[Biojava-l] RestrictionEnzymeManager REBASE reader bug?

Jesse jesse-t at chello.nl
Mon Jun 20 19:36:25 EDT 2005


I found some strange things when using RestrictionEnzymeManager to get
Restriction Enzymes (RE's) from REBASE.

When I change a specific name of a RE in the REBASE file, it will crash.

Steps to prepare:
-Download the latest REBASE file from
http://rebase.neb.com/rebase/link_withrefm
-Rename it to rebase_common.dat
-Overwrite it on the default smaller rebase_common.dat which is in the
BioJava classpath org/biojava/bio/molbio/

For example:
When I change
<1>XmnI
in
<1>XmbbnI
It will crash.
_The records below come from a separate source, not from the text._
(* ===== verification/ZendNumericSpec.v ===== *)
(** What [is_numeric_string_ex] accepts, and with which value: its scan and the
    one of [zend_strtod] follow one grammar of numbers. *)

From S2P Require Import Prelude ZendArith ZendStrings ZendNumeric.

(** ** The grammar *)

(** The length of the longest prefix of characters in [p]. *)
Fixpoint plen (p : Z → bool) (l : list Z) : nat :=
  match l with c :: l => if p c then S (plen p l) else 0 | [] => 0 end.
Definition sign_len (l : list Z) : nat := match l with c :: _ => if is_sign c then 1 else 0 | [] => 0 end.
(** An exponent at the start of [l]; 0 when there is none. *)
Definition exp_len (l : list Z) : nat :=
  match l with
  | e :: r => if is_e e then (let k := sign_len r in match plen ZEND_IS_DIGIT (drop k r) with O => 0 | n => S (k + n) end) else 0
  | [] => 0
  end.
(** A fraction: a point and the digits behind it. *)
Definition frac_len (l : list Z) : nat := match l with c :: r => if c =? 46 then S (plen ZEND_IS_DIGIT r) else 0 | [] => 0 end.

Lemma plen_le p l : (plen p l ≤ length l)%nat.
Proof. induction l as [|c l IH]; simpl; [lia|]. destruct (p c); lia. Qed.
Lemma plen_app p l c r : p c = false → plen p (l ++ c :: r) = plen p l.
Proof. intros Hc. induction l as [|a l IH]; simpl; [by rewrite Hc|]. by rewrite IH. Qed.
Lemma plen_stop p l : match drop (plen p l) l with c :: _ => p c = false | [] => True end.
Proof. induction l as [|c l IH]; simpl; [done|]. by destruct (p c) eqn:Hc. Qed.
Lemma plen_take p l c i : take (plen p l) l !! i = Some c → p c = true.
Proof.
  revert i. induction l as [|a l IH]; intros i; simpl; [done|]. destruct (p a) eqn:Ha; [|done]. destruct i; [by intros [= ->]|apply IH].
Qed.
Lemma plen_add p q l : (∀ c, p c = true → q c = true) → plen q l = (plen p l + plen q (drop (plen p l) l))%nat.
Proof.
  intros Hpq. induction l as [|c l IH]; [done|]. simpl. destruct (p c) eqn:Hp; [by rewrite (Hpq _ Hp), IH|done].
Qed.
Lemma drop_while_plen p l : drop_while p l = drop (plen p l) l.
Proof. induction l as [|c l IH]; simpl; [done|]. by destruct (p c). Qed.

Section scan.
Context (s : list Z).

Lemma ch_at i c l : drop i s = c :: l → ch s i = OK c.
Proof. intros Hd. unfold ch. pose proof (lookup_drop s i 0) as E. rewrite Hd, Nat.add_0_r in E. simpl in E. by rewrite <- E. Qed.
Lemma drop_next i c l : drop i s = c :: l → drop (S i) s = l.
Proof. intros Hd. change (S i) with (1 + i)%nat. rewrite Nat.add_comm, <- drop_drop, Hd. done. Qed.
Lemma drop_add i k l : drop i s = l → drop (i + k) s = drop k l.
Proof. intros <-. by rewrite drop_drop. Qed.
(* ===== verification/CompareProps.v ===== *)
(** What the comparison of values promises: the numbers strings stand for, the
    comparison of numeric strings, [compare_function] on every pair of types
    and the identity of values. *)

From Stdlib Require Import Floats.SpecFloat String Ascii.
From S2P Require Import Prelude Dll OrderedDict ZendHash ZendHashInv ZendHashOps ZendHashDict ZendHashExt ZendHashLife ZendHashIter.
From S2P Require Import ZendArith ZendStrings StringProps ZendNumeric ZendNumericSpec ZendCompare.

Section compare.
Context `{DoubleCmp}.

(** The induction that reaches the elements of arrays. *)
Lemma value_induction (P : value → Prop) :
  P VNull → (∀ b, P (VBool b)) → (∀ z, P (VLong z)) → (∀ d, P (VDouble d)) → (∀ s, P (VString s)) → (∀ z, P (VResource z)) →
  (∀ ht d, Forall (λ p, P p.2) d → P (VArray ht d)) → ∀ v, P v.
Proof.
  intros H1 H2 H3 H4 H5 H6 H7. fix IH 1. intros [| | | | |ht d|]; [done..| |done]. apply H7. induction d as [|[k v] d IHd]; constructor; [apply IH|apply IHd].
Qed.

(** ** Numeric strings *)

Lemma numeric_full s : ∃ o, is_numeric_string_ex (s ++ [0]) (length s) true 0 = OK (classify s true, o, false) ∧
  (integer_form (number_text s) = true → o = if fits_long (integer_value (number_text s)) then 0 else number_sign (number_text s)).
Proof. apply numeric_classify. Qed.

Lemma integer_decimal t : integer_form t = true → hex_form t = false ∧ decimal_form t = true.
Proof.
  unfold integer_form, decimal_form. intros [[Hx Hd]%andb_true_iff Hp%Nat.eqb_eq]%andb_true_iff. split; [by destruct (hex_form t)|].
  rewrite Hx, Hd. apply Nat.eqb_eq. pose proof (proj2 (float_len_parts (unsigned_text t))). unfold float_len in *. lia.
Qed.

Lemma integer_classify s b : let t := number_text s in integer_form t = true →
  classify s b = if fits_long (integer_value t) then NumLong (integer_value t) else NumDouble (if b then Some (strtod_value (t ++ [0])) else None).
Proof.
  intros t Hi. destruct (integer_decimal _ Hi) as [Hx Hd]. unfold classify. fold t. rewrite Hx, Hd, Hi. by destruct (fits_long _).
Qed.
(* ===== verification/ZendGcSim.v ===== *)
(** The traversals of ZendGc are the relations of TrialDeletion on the graph
    of zvals and objects, they change nothing else, and they end. *)

From Stdlib Require Import FunctionalExtensionality.
From stdpp Require Import relations.
From S2P Require Import Prelude Dll TrialDeletion ZendGcHeap ZendGc.

(** * The graph *)

Inductive node := Zv (z : ptr) | Ob (h : Z).
#[export] Instance node_eq_dec : EqDecision node.
Proof. solve_decision. Defined.

#[export] Instance Zv_inj : Inj (=) (=) Zv.
Proof. by intros ?? [= ->]. Qed.

Section graph.
Context `{Handlers}.
Implicit Types (w : world) (z : ptr) (h : Z) (n : node).

Definition buckets w : gmap Z zend_object_store_bucket := default ∅ (object_buckets (objects_store w)).

(** The handlers of each object. *)
Context (hd_of : Z → ptr).

(** What a zval and an object refer to. *)
Definition succ w n : list node :=
  match n with
  | Zv z =>
      match z_value <$> zvals w !! z with
      | Some (IS_ARRAY ht) => if bool_decide (ht = symbol_table w) then [] else Zv <$> default [] (tables w !! ht)
      | Some (IS_OBJECT h _) => if has_store w then [Ob h] else []
      | _ => []
      end
  | Ob h =>
      match valid <$> buckets w !! h, get_gc (hd_of h) with
      | Some true, Some g =>
          let (table, props) := g (memory w) h in
          Zv <$> omap id table ++ match props with Some ht => default [] (tables w !! ht) | None => [] end
      | _, _ => []
      end
  end.

Definition pinned w n : bool :=
  match n with
  | Zv z => match zvals w !! z with Some x => is_symbol_table w (z_value x) | None => false end
  | Ob _ => false
  end.

Definition refcount w n : Z :=
  match n with
  | Zv z => default 0 (refcount__gc <$> zvals w !! z)
  | Ob h => default 0 (obj_refcount <$> buckets w !! h)
  end.
Definition word w n : gc_word :=
  match n with
  | Zv z => default gc_null (u_buffered <$> zvals w !! z)
  | Ob h => default gc_null (obj_buffered <$> buckets w !! h)
  end.
Definition color w n : gc_color := gc_get_color (word w n).

(** The world without its counts, colours and list of zvals to free: what no
    traversal changes.  The address in a zval is kept when it points into the
    root buffer. *)
Definition erase_word (v : gc_word) : gc_word :=
  match gc_address v with ARoot r => GcWord (ARoot r) GC_BLACK | _ => gc_null end.
Definition erase_zval (x : zval_gc_info) : zval_gc_info :=
  {| z_value := z_value x; refcount__gc := 0; u_buffered := erase_word (u_buffered x) |}.
Definition erase_bucket (b : zend_object_store_bucket) : zend_object_store_bucket :=
  obj_set_buffered erase_word (obj_set_refcount (λ _, 0) b).
Definition erase_slots (bs : gmap Z zend_object_store_bucket) : gmap Z zend_object_store_bucket := erase_bucket <$> bs.
Definition erase w : world :=
  set_globals
    (set_store (set_zvals w (erase_zval <$> zvals w))
       (set_buckets (objects_store w) (erase_slots <$> object_buckets (objects_store w))))
    (set_zval_to_free ANull (gc_globals w)).

(** The world without its counts and collector words altogether, and without
    the globals: what the edges depend on. *)
Definition shape_zval (x : zval_gc_info) : zval_gc_info :=
  {| z_value := z_value x; refcount__gc := 0; u_buffered := gc_null |}.
Definition shape_bucket (b : zend_object_store_bucket) : zend_object_store_bucket :=
  obj_set_buffered (λ _, gc_null) (obj_set_refcount (λ _, 0) b).
Definition shape_slots (bs : gmap Z zend_object_store_bucket) : gmap Z zend_object_store_bucket := shape_bucket <$> bs.
Definition no_globals : zend_gc_globals :=
  {| gc_enabled := false; gc_active := false; buf := None; root_mem := ∅; unused := None; first_unused := None;
     last_unused := None; zval_to_free := ANull; free_list := ANull; next_to_free := ANull; gc_runs := 0; gc_collected := 0 |}.
Definition shape w : world :=
  set_globals
    (set_store (set_zvals w (shape_zval <$> zvals w))
       (set_buckets (objects_store w) (shape_slots <$> object_buckets (objects_store w))))
    no_globals.

Lemma erase_shape w w' : erase w' = erase w → shape w' = shape w.
Proof.
  intros He.
  assert (∀ w, shape (erase w) = shape w) as Hs.
  { clear. intros w.
    assert (shape_zval <$> (erase_zval <$> zvals w) = shape_zval <$> zvals w) as H1.
    { rewrite <- map_fmap_compose. by apply map_fmap_ext. }
    assert (∀ bs, shape_slots (erase_slots bs) = shape_slots bs) as H2.
    { intros bs. unfold shape_slots, erase_slots. rewrite <- map_fmap_compose. by apply map_fmap_ext. }
    unfold shape, erase. simpl. rewrite H1. destruct (object_buckets (objects_store w)) as [bs|]; simpl; [by rewrite H2|done]. }
  by rewrite <- (Hs w'), He, Hs.
Qed.

(** ** What the shape fixes *)

Section shape.
Context w w' (Hs : shape w' = shape w).

Lemma shape_tables : tables w' = tables w.
Proof. exact (f_equal tables Hs). Qed.
Lemma shape_symbol : symbol_table w' = symbol_table w.
Proof. exact (f_equal symbol_table Hs). Qed.
Lemma shape_memory : memory w' = memory w.
Proof. exact (f_equal memory Hs). Qed.

Lemma shape_zval_at z : shape_zval <$> zvals w' !! z = shape_zval <$> zvals w !! z.
Proof. rewrite <- !lookup_fmap. exact (f_equal (λ w, zvals w !! z) Hs). Qed.

Lemma shape_buckets :
  shape_slots <$> object_buckets (objects_store w') = shape_slots <$> object_buckets (objects_store w).
Proof. exact (f_equal (λ w, object_buckets (objects_store w)) Hs). Qed.

Lemma shape_bucket_at h : shape_bucket <$> buckets w' !! h = shape_bucket <$> buckets w !! h.
Proof.
  pose proof shape_buckets as Hb. unfold buckets.
  destruct (object_buckets (objects_store w')), (object_buckets (objects_store w)); simplify_eq/=; try done.
  rewrite <- !lookup_fmap. by f_equal.
Qed.

Lemma shape_has_store : has_store w' = has_store w.
Proof.
  unfold has_store. apply bool_decide_ext. rewrite <- (fmap_is_Some shape_slots), shape_buckets. by rewrite fmap_is_Some.
Qed.

Lemma shape_value z : z_value <$> zvals w' !! z = z_value <$> zvals w !! z.
Proof.
  pose proof (shape_zval_at z) as He. destruct (zvals w' !! z) as [x|], (zvals w !! z) as [y|]; simplify_eq/=; congruence.
Qed.

Lemma shape_is_Some z : is_Some (zvals w' !! z) ↔ is_Some (zvals w !! z).
Proof. rewrite <- (fmap_is_Some shape_zval), shape_zval_at. by rewrite fmap_is_Some. Qed.

Lemma shape_bucket_is_Some h : is_Some (buckets w' !! h) ↔ is_Some (buckets w !! h).
Proof. rewrite <- (fmap_is_Some shape_bucket), shape_bucket_at. by rewrite fmap_is_Some. Qed.

Lemma shape_valid h : valid <$> buckets w' !! h = valid <$> buckets w !! h.
Proof.
  pose proof (shape_bucket_at h) as He. destruct (buckets w' !! h) as [x|], (buckets w !! h) as [y|]; simplify_eq/=; congruence.
Qed.

Lemma shape_dom : dom (zvals w') = dom (zvals w).
Proof. apply set_eq. intros z. rewrite !elem_of_dom. apply shape_is_Some. Qed.

Lemma shape_fuel : gc_fuel w' = gc_fuel w.
Proof. unfold gc_fuel. by rewrite <- !size_dom, shape_dom. Qed.

Lemma shape_succ_at n : succ w' n = succ w n.
Proof.
  destruct n as [z|h]; simpl.
  - by rewrite shape_value, shape_has_store, shape_tables, shape_symbol.
  - by rewrite shape_valid, shape_tables, shape_memory.
Qed.

Lemma shape_pinned_at n : pinned w' n = pinned w n.
Proof.
  destruct n as [z|h]; simpl; [|done]. pose proof (shape_value z) as Hv.
  unfold is_symbol_table. rewrite shape_symbol. destruct (zvals w' !! z), (zvals w !! z); simplify_eq/=; [by rewrite Hv|done].
Qed.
When I change it back again (using the same texteditor), it
will work again.

Is the RE name of the "<1>" section linked to other sections like "<2>"? And
then sees that a RE name is missing?

Another strange thing is that when I remove some RE enties (so from <1> to
<8> including the empty separator line after it), it will crash. Even though
hexeditors show that only the entry is removed and not some newline
characters etc. So the format is still the same.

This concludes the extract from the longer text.